Allow me to generalize as I say that any parent of more than one kid sometimes has to choose between her kids. Any good parent will likely tell you it sucks. It is a constant internal struggle when there is only one of you and two (or more) of them and they all need your attention at the same time. Which kid gets the most attention? Who's needs are greatest? Are you choosing the needs of one kid more often than the other?
Over the past 3 years of being a mom of two, I feel that I have gotten pretty good at juggling the needs of my two kids. It has definitely helped that my kids have matured and learned that sometimes they just have to wait a minute. It also helps that they are now able to do more for themselves.
When we made the decision to add more kids to our family, we knew that there would be the return of the battle to decide which kid's needs were greatest at any given time. What we weren't expecting was that having to decide between Will and Marcus and these babies in my belly would begin before these babies were born.

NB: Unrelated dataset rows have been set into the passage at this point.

(* ===== verification/LoginSpec.v ===== *)
(** What a successful sign-in proves about the client: the secret of an enabled
    account, and its second factor when it has one. *)
From S2P Require Import Prelude Table Schema Roles Users Memberships Policies Util Devices Events.
From S2P Require Import AuthRequests Auth Demo Emergency Accounts Orgs TwoFactors Login OrgInv Guards.
From S2P Require Import OrgSafety TwoFactorSpec.

(** ** What the client has to show *)

(** An approval of another device of the same user, at most five minutes old,
    asked for from the same address, and its access code. *)
Definition approved_request (e : Env) (db : Db) (user : User) (id code ip : string) : Prop :=
  ∃ r, r ∈ auth_requests db ∧ aq_uuid r = id ∧ aq_user_uuid r = u_uuid user ∧
       aq_approved r = Some true ∧ (e_now e < aq_creation_date r + 300)%Z ∧ aq_request_ip r = ip ∧
       aq_access_code r = code.

(** The master password, or such an approval. *)
Definition secret_shown (e : Env) (db : Db) (user : User) (auth_request : option string)
    (password ip : string) : Prop :=
  match auth_request with
  | Some id => approved_request e db user id password ip
  | None => e_pbkdf2 e password (u_salt user) (u_password_iterations user) = u_password_hash user
  end.

(** The factor of the given type, switched on and usable. *)
Definition factor_row (e : Env) (db : Db) (user : User) (ty : TwoFactorType) (tf : TwoFactor) : Prop :=
  tf ∈ twofactor db ∧ tf_user_uuid tf = u_uuid user ∧ tf_atype tf = TwoFactorType_as_i32 ty ∧
  tf_enabled tf = true.

(** What counts as showing a factor, by its kind; the checks of WebAuthn and Duo
    are those of their libraries and services. *)
Definition factor_shown (pv : Providers) (e : Env) (db : Db) (user : User) (data : ConnectData)
    (ty : TwoFactorType) (code : string) : Prop :=
  match ty with
  | Authenticator =>
    ∃ tf tf', factor_row e db user ty tf ∧
      TwoFactor_find_by_user_and_type (u_uuid user) (TwoFactorType_as_i32 Authenticator) db = Some tf' ∧
      is_Some (accepted_step e (tf_data tf) code (tf_last_used tf'))
  | Email =>
    ∃ tf d, factor_row e db user ty tf ∧ e_parse_email_token e (tf_data tf) = Some d ∧
      etd_last_token d = Some code ∧
      otc_in_time (email_expiration_time (e_cfg e)) (e_now e) (etd_token_sent d) = true
  | YubiKey =>
    ∃ tf keys, factor_row e db user ty tf ∧ e_yubikey_keys e (tf_data tf) = Some keys ∧
      String.substring 0 12 code ∈ keys ∧ e_yubikey_verify e code = true
  | Webauthn => ∃ w1 w2, validate_webauthn_login pv (u_uuid user) code e w1 = (Ok (), w2)
  | Duo => ∃ w1 w2, validate_duo_login pv (u_email user) code data e w1 = (Ok (), w2)
  | Remember =>
    disable_2fa_remember (e_cfg e) = false ∧
    ∃ d c, d ∈ devices db ∧ cd_device_identifier data = Some (d_uuid d) ∧
      d_user_uuid d = u_uuid user ∧ d_twofactor_remember d = Some code ∧
      e_decode_2fa_remember e code = Some c ∧ c = (d_uuid d, u_uuid user)
  | RecoveryCode => User_check_valid_recovery_code e user code = true
  | _ => False
  end.

(** The account has no second factor, or one of its usable factors was shown, or
    a device it remembers, or its recovery code. *)
Definition second_factor_shown (pv : Providers) (e : Env) (db : Db) (user : User)
    (data : ConnectData) : Prop :=
  TwoFactor_find_by_user (u_uuid user) db = [] ∨
  ∃ ty code, cd_two_factor_token data = Some code ∧
    (ty = Remember ∨ ty = RecoveryCode ∨
     TwoFactorType_as_i32 ty ∈ usable_factors e (TwoFactor_find_by_user (u_uuid user) db)) ∧
    factor_shown pv e db user data ty code.

(** ** The account along the way *)

(** What a login leaves alone of the account it signs in: all that its checks and
    its tokens depend on. *)
Definition same_account (u u' : User) : Prop :=
  u_uuid u' = u_uuid u ∧ u_security_stamp u' = u_security_stamp u ∧ u_email u' = u_email u ∧
  u_verified_at u' = u_verified_at u.
Definition same_login (u u' : User) : Prop :=
  same_account u u' ∧ u_totp_recover u' = u_totp_recover u.

Ltac same_login := unfold same_login, same_account in *; destruct_and?; simpl in *; split_and?; congruence.

(** A property that does not look at the revision date survives a save. *)
Lemma ret_save (P : User → Prop) u0 :
  (∀ t, P (u0 <| u_updated_at := t |>)) → m_ret P (User_save u0).
Proof.
  intros H e w u' w' E. assert (wp (User_save u0) e w (λ r _, ∀ a, r = Ok a → P a)) as Hw.
  { apply wp_User_save; [by intros|]. intros _ _ u1 a [= <-]. apply H. }
  unfold wp in Hw. rewrite E in Hw. by apply Hw.
Qed.

Lemma ret_save_login u u0 : same_login u u0 → m_ret (same_login u) (User_save u0).
Proof. intros. apply ret_save. intros. same_login. Qed.
Lemma ret_save_account u u0 : same_account u u0 → m_ret (same_account u) (User_save u0).
Proof. intros. apply ret_save. intros. same_login. Qed.

Lemma ret_save_or_log_login u u0 : same_login u u0 → m_ret (same_login u) (save_or_log u0).
Proof.
  intros H e w u' w'. unfold save_or_log, mbind, M_bind, try_.
  pose proof (ret_save_login u u0 H e w). destruct (User_save u0 e w) as [[a|[]] s']; intros [= <- _]; eauto.
Qed.
#[export] Hint Extern 1 (same_login _ _) => same_login : mret.
#[export] Hint Extern 1 (same_account _ _) => same_login : mret.
#[export] Hint Resolve ret_save_login ret_save_account ret_save_or_log_login : mret.

Lemma ret_kdf_upgrade_login u pwd : m_ret (same_login u) (kdf_upgrade u pwd).
Proof. assert (same_login u u) by same_login. mrets ltac:(same_login). Qed.

(** ** Runs that end well *)

(** [ok_gives m e w P]: if [m] answers [Ok a] from [w], then [P a]. *)
Definition ok_gives {A} (m : Handler A) e w (P : A → Prop) : Prop :=
  wp m e w (λ r _, ∀ a, r = Ok a → P a).

Lemma ok_ret {A} (m : Handler A) e w (P : A → Prop) : m_ret P m → ok_gives m e w P.
Proof. intros H a Ha. eapply H. by rewrite (surjective_pairing (m e w)), Ha. Qed.

Lemma ok_never {A} (m : Handler A) e w (P : A → Prop) : m_ret (λ _, False) m → ok_gives m e w P.
Proof. intros H. apply ok_ret. intros e1 s a s' E. by destruct (H e1 s a s'). Qed.

Lemma ok_bind {A B} (m : Handler A) (k : A → Handler B) e w (P : B → Prop) :
  wp m e w (λ r w', ∀ a, r = Ok a → ok_gives (k a) e w' P) → ok_gives (m ≫= k) e w P.
Proof. intros H. apply wp_bind. eapply wp_mono; [exact H|]. intros [a|x] w' Hr; [by apply Hr|done]. Qed.

(** A step of which only the frame and the result are known. *)
Lemma ok_step {A B} R (Q : A → Prop) (m : Handler A) (k : A → Handler B) e w (P : B → Prop) :
  m_rel R m → m_ret Q m → (∀ a w', R e w w' → Q a → ok_gives (k a) e w' P) → ok_gives (m ≫= k) e w P.
Proof.
  intros HR HQ Hk. apply ok_bind. intros a Ha. apply Hk; [apply HR|].
  eapply HQ. by rewrite (surjective_pairing (m e w)), Ha.
Qed.

(** The tables a login reads before it checks the second factor. *)
Abbreviation login_tables := (λ d, (twofactor d, auth_requests d)).

Ltac ok_err := first [done | apply ok_never; apply m_ret_err || apply m_ret_err_event || apply m_ret_panic].

(** ** The second factor *)
Section factor.
Context (pv : Providers).

Lemma never_err_twofactor {A} ids u d v msg : m_ret (λ _, False) (err_twofactor pv ids u d v msg : Handler A).
Proof. unfold err_twofactor. eapply m_ret_bind; [apply m_ret_any|]. intros. apply m_ret_err. Qed.

Lemma ret_err_twofactor {A} (P : A → Prop) ids u d v msg : m_ret P (err_twofactor pv ids u d v msg).
Proof. intros e w a w' H. by destruct (never_err_twofactor ids u d v msg e w a w' H). Qed.
Hint Resolve ret_err_twofactor : mret.

Lemma factor_from_i32_Some id ty : TwoFactorType_from_i32 id = Some ty → id = TwoFactorType_as_i32 ty.
Proof. unfold TwoFactorType_from_i32. intros H. repeat case_match; simplify_eq; by bprop. Qed.

(** The factor the handler selects from the rows of the user. *)
Lemma selected_row e db user id ty tf :
  List.find (λ tf, (tf_atype tf =? id)%Z && tf_enabled tf) (TwoFactor_find_by_user (u_uuid user) db) = Some tf →
  TwoFactorType_from_i32 id = Some ty → factor_row e db user ty tf.
Proof.
  intros [Hin Hp]%List.find_some Hty%factor_from_i32_Some. apply list_elem_of_In, elem_of_sel in Hin as [Hu Hin]. bprop.
  destruct Hu as [Hu _], Hp as [Ht He]. split_and!; [done..|congruence|done].
Qed.

Lemma ok_totp user code secret tf' e w :
  TwoFactor_find_by_user_and_type user (TwoFactorType_as_i32 Authenticator) (w_db w) = Some tf' →
  ok_gives (validate_totp_code_str user code secret) e w
    (λ _, is_Some (accepted_step e secret code (tf_last_used tf'))).
Proof.
  intros Hf. unfold validate_totp_code_str. apply ok_bind. ws. intros numeric _. apply ok_bind.
  ws; [done|]. intros _ _. intros a.
  pose proof (validate_totp_code_row user code secret e w tf' Hf) as Hv.
  destruct (accepted_step _ _ _ _); [eauto|]. destruct (validate_totp_code user code secret e w) as [r w'].
  destruct Hv as [Hr _]. simpl. intros ->. done.
Qed.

This pregnancy has been rough on me. In addition to the normal slowing down of pretty much any pregnant, I'm facing a high risk pregnancy that comes with extra doctor appointments, extra precautions, and - as evidenced by a little situation last week - extra visits to the hospital. The list of restrictions on what I physically can and cannot do is increasing rapidly. I'm a prime candidate for going into preterm labor. It is highly likely that these babies will be born early and have to spend some time in the NICU up in Pittsburgh. I'm not on bedrest yet, but I keep hearing that bedrest is probably in my future. Depending on how things progress, bedrest could mean laying in my bed all day long or having to head off to a hospital bed in Pittsburgh. (All these reasons are just some of the reasons I haven't really been spending too much time writing on my blog about this pregnancy. It would all just be a bunch of posts about how worried I am and all kinds of contradicting information I get from my doctors.)
And so I find myself having to choose. Do I play with Marcus and Will, respond to all their needs, run them back and forth to preschool, and be the super mom that I always
am (yeah, that was sarcasm)? Or do I kick my feet up, cash in on people's offers to help, spend as much time as I can handle laying down, and miss out on doing a lot of fun things with Marcus and Will so I can keep cooking these babies for as long as possible?
Which kids do I choose? I constantly have to remind myself which of these kids' needs are greatest. Although I know that it is in the best interest of everyone in this family that I take it easy and pass off some of the fun things I usually do with my kids to whoever is available to help, it sure is hard to hear my kids laughing or know they are outside running and playing while I am laying in my bed watching movies. I've never been good at sitting still and not participating. The more I put my feet up today, hopefully the less time I will have to spend restricted to my bed, or worse yet, completely out of the house away from Marcus and Will and restricted to a hospital bed. The longer these babies stay in my belly, the bigger and stronger they can grow. It will mean less time in the NICU, less time running back and forth from home to the NICU to visit them, and less fragile babies to bring home when they are ready. The more I choose the babies over Marcus and Will now, the less I will have to make that decision in the future.
It makes me sad. I do what I can do. There is a lot more cuddling on the couch these days. We read a lot. Turns out that driving cars all over me while I am hanging out with my feet up is a lot of fun. We have a lot more talks and play a lot more word games and sing a lot more songs. It is not all bad. We also take a lot less trips to the park. I can no longer remember the last time I pushed my kid on a swing. No more short hikes. No more bike rides on the Montour Trail. No fall camping trips or enjoying yard work together or games of hide-and-seek. It has even resulted in very few pictures being taken and adventures enjoyed that I could blog about. It makes me sad too because I know that when these babies do arrive, there will be a whole second chapter of the babies' needs often outweighing the needs of Marcus and Will.
I carry this extra guilt as well as an adoptive parent. Most parents, I am sure, decide to bring a child into their family with intentions of giving them the best love possible. This is certainly true for me but there is a subtle difference with adopted children. Marcus and Will weren't always my children. Even though I have never met their birthfamilies, that doesn't stop me from feeling I have an obligation to do right by Marcus and Will's first families. Each time I have to choose these babies over my first two babies, I feel like I am ripping off not only Marcus and Will, but also the hopes and dreams of their first families who entrusted me to be their mother.
In my heart I still know making this hard choice between all four of my boys now is going to be best choice for everyone in the long run. It still sucks.